- **About this exercise**:
From the entries that follow, reproduce exactly and only the lines from the line with "(** The numbers" to the line with "(** ** Observations on the tabular join *)", endpoints included.

[Collected data]
'''

Lemma main_propagates_document_error_witness :
  main (fake_Document example_canned)
       (mkNamespace "result.json" (Some "result.json"%string)) None stale_world
  = (Raise BadZipFile, stale_world).
Proof.
  apply (main_propagates_document_error (fake_Document example_canned)
           (mkNamespace "result.json" (Some "result.json"%string))
           None stale_world BadZipFile).
  vm_compute. reflexivity.
Defined.

(** X16. When the write to the destination meets a fault, [main] ends with
    an error and cleans nothing up: either the file could not be opened
    and the world is as it was, or the destination is left holding a
    prefix of the encoded text. *)
Theorem main_write_fault
    (Document : gmap string bytes -> Path -> result DocxDocument)
    (args : Namespace) (f : io_fault) (w : World)
    (doc : DocxDocument) (destination : Path) (bs : bytes) :
  Document (files w) (docx_path args) = Return doc ->
  output args = Some destination ->
  utf8_encode
    (json_dumps
       (payload_of SYSTEM_PROMPT
          (join [NL] (filter nonblank (map text (paragraphs doc))))) 2)
  = Some bs ->
  exists w',
    main Document args (Some f) w = (Raise OSError, w')
    /\ (w' = w
        \/ exists partial,
             w' = set_file destination partial w /\ partial `prefix_of` bs).
Proof.
  intros Hdoc Hout Henc.
  pose proof (main_cases Document args (Some f) w) as Hm.
  rewrite Hdoc, Hout in Hm. cbv zeta in Hm. rewrite Henc in Hm.
  destruct f as [|n]; eexists; (split; [exact Hm|]).
  - by left.
  - right. eexists. split; [done|]. apply prefix_take.
Qed.

Lemma main_write_fault_witness :
  exists w',
    main (fake_Document example_canned) example_args (Some (WriteFails 2))
         stale_world
    = (Raise OSError, w')
    /\ files w' !! "result.json"%string = Some [x7b; x0a].
Proof.
  destruct (main_write_fault (fake_Document example_canned) example_args
              (WriteFails 2) stale_world (canned_document example_paragraphs)
              "result.json"
              (default [] (utf8_encode (json_dumps
                 (payload_of SYSTEM_PROMPT
                    (lit "Building ALPHA" ++ [NL]
                     ++ lit "Unit PB A — 45.5 m²")) 2))))
    as (w' & Hm & _).
  - vm_compute. reflexivity.
  - reflexivity.
  - vm_compute. reflexivity.
  - exists w'. split; [exact Hm|].
    assert (w' = snd (main (fake_Document example_canned) example_args
                        (Some (WriteFails 2)) stale_world)) as ->
      by (by rewrite Hm).
    vm_compute. reflexivity.
Defined.
Definition describes (tigerweb : nat -> string -> Qozs.http)
    (j : nat) (q : Qozs.qoz) (f : json) : Prop :=
  Py.getitem f "type" = Ok (JStr "Feature") /\
  Py.getitem f "id" = Ok (JInt (Z.of_nat (j + 1))) /\
  property_of f "OBJECTID" = Ok (JInt (Z.of_nat (j + 1))) /\
  property_of f "STATE" = Ok (JStr (Qozs.state q)) /\
  property_of f "COUNTY" = Ok (JStr (Qozs.county q)) /\
  property_of f "TRACT_ID" = Ok (JStr (Qozs.tract_id q)) /\
  property_of f "ZONE_TYPE" = Ok (JStr (Qozs.zone_type q)) /\
  property_of f "YEAR_RANGE" = Ok (JStr (Qozs.year_range q)) /\
  match lookup_boundary tigerweb j q with
  | Some b =>
      if Py.truthy b
      then Py.getitem f "geometry" = Py.getitem b "geometry"
      else Py.getitem f "geometry" =
           Ok (JObj [("type", JStr "Point"); ("coordinates", Qozs.default_coordinates)])
  | None =>
      Py.getitem f "geometry" =
      Ok (JObj [("type", JStr "Point"); ("coordinates", Qozs.default_coordinates)])
  end.

(** The numbers a list of console lines reports. *)
Definition reported_numbers (ls : list line) : list nat :=
  omap (fun l => match l with ShowNum _ n => Some n | _ => None end) ls.

(** ** Observations on the tabular join *)

(** The first tract of the boundary table with a given identifier. *)
Definition tract_for (tracts : list Bulk.tract_row) (code : string)
  : option Bulk.tract_row :=
  List.find (fun t => String.eqb (Bulk.GEOID t) code) tracts.

(** The output row a zone row is meant to give: the zone row, its tract
    code padded, next to the tract with that identifier; none without
    such a tract. *)
Definition joined_row (tracts : list Bulk.tract_row) (q : Bulk.zone_row)
  : option Bulk.merged_row :=
  t ← tract_for tracts (Bulk.zfill 11 (Bulk.TRACTCE q));
  Some (Bulk.MergedRow t (Bulk.pad_tractce q)).
(** * The landing starfield and the solar system (script.js, planetScript.js)

    A shallow embedding of the two scripts of the page: the closures they
    create, the listeners they register and the per-frame updates, over an
    explicit model of the part of the browser they talk to (document,
    window listeners, animation-frame queue, timers, tweens, Math.random)
    and of the Three.js objects they build. *)

From Stdlib Require Import ZArith Reals Lra Lia.
From Stdlib Require Import Floats Uint63.
From stdpp Require Import gmap strings list.

(** ** JavaScript numbers

    Every arithmetic expression of the two scripts is written against this
    interface, so that one definition of each function is read both as
    IEEE-754 binary64 arithmetic (the instance [Float64], which computes)
    and as real arithmetic (the instance [Ideal], in which Math.cos and
    Math.sin are the functions of analysis). *)

Class JSNumber (num : Type) := {
  (** the decimal literal [m]e-[k], e.g. [lit 5 1] for 0.5 *)
  lit : Z → nat → num;
  num_add : num → num → num;
  num_sub : num → num → num;
  num_mul : num → num → num;
  num_div : num → num → num;
  num_neg : num → num;
  (** [a < b] *)
  num_lt : num → num → bool;
  Math_max : num → num → num;
  Math_min : num → num → num;
  Math_cos : num → num;
  Math_sin : num → num;
  Math_acos : num → num;
  Math_PI : num;
  (** the value read back from a Float32Array element after a store *)
  Math_fround : num → num
}.

Declare Scope js_scope.
Delimit Scope js_scope with js.
Infix "+" := num_add : js_scope.
Infix "-" := num_sub : js_scope.
Infix "*" := num_mul : js_scope.
Infix "/" := num_div : js_scope.
Notation "- x" := (num_neg x) : js_scope.

(** *** binary64 *)

Module F64.

Definition of_Z (z : Z) : float :=
  match z with
  | Zneg p => PrimFloat.opp (PrimFloat.of_uint63 (Uint63.of_Z (Zpos p)))
  | _ => PrimFloat.of_uint63 (Uint63.of_Z z)
  end.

'''

- **Result for this exercise**:
(** The numbers a list of console lines reports. *)
Definition reported_numbers (ls : list line) : list nat :=
  omap (fun l => match l with ShowNum _ n => Some n | _ => None end) ls.

(** ** Observations on the tabular join *)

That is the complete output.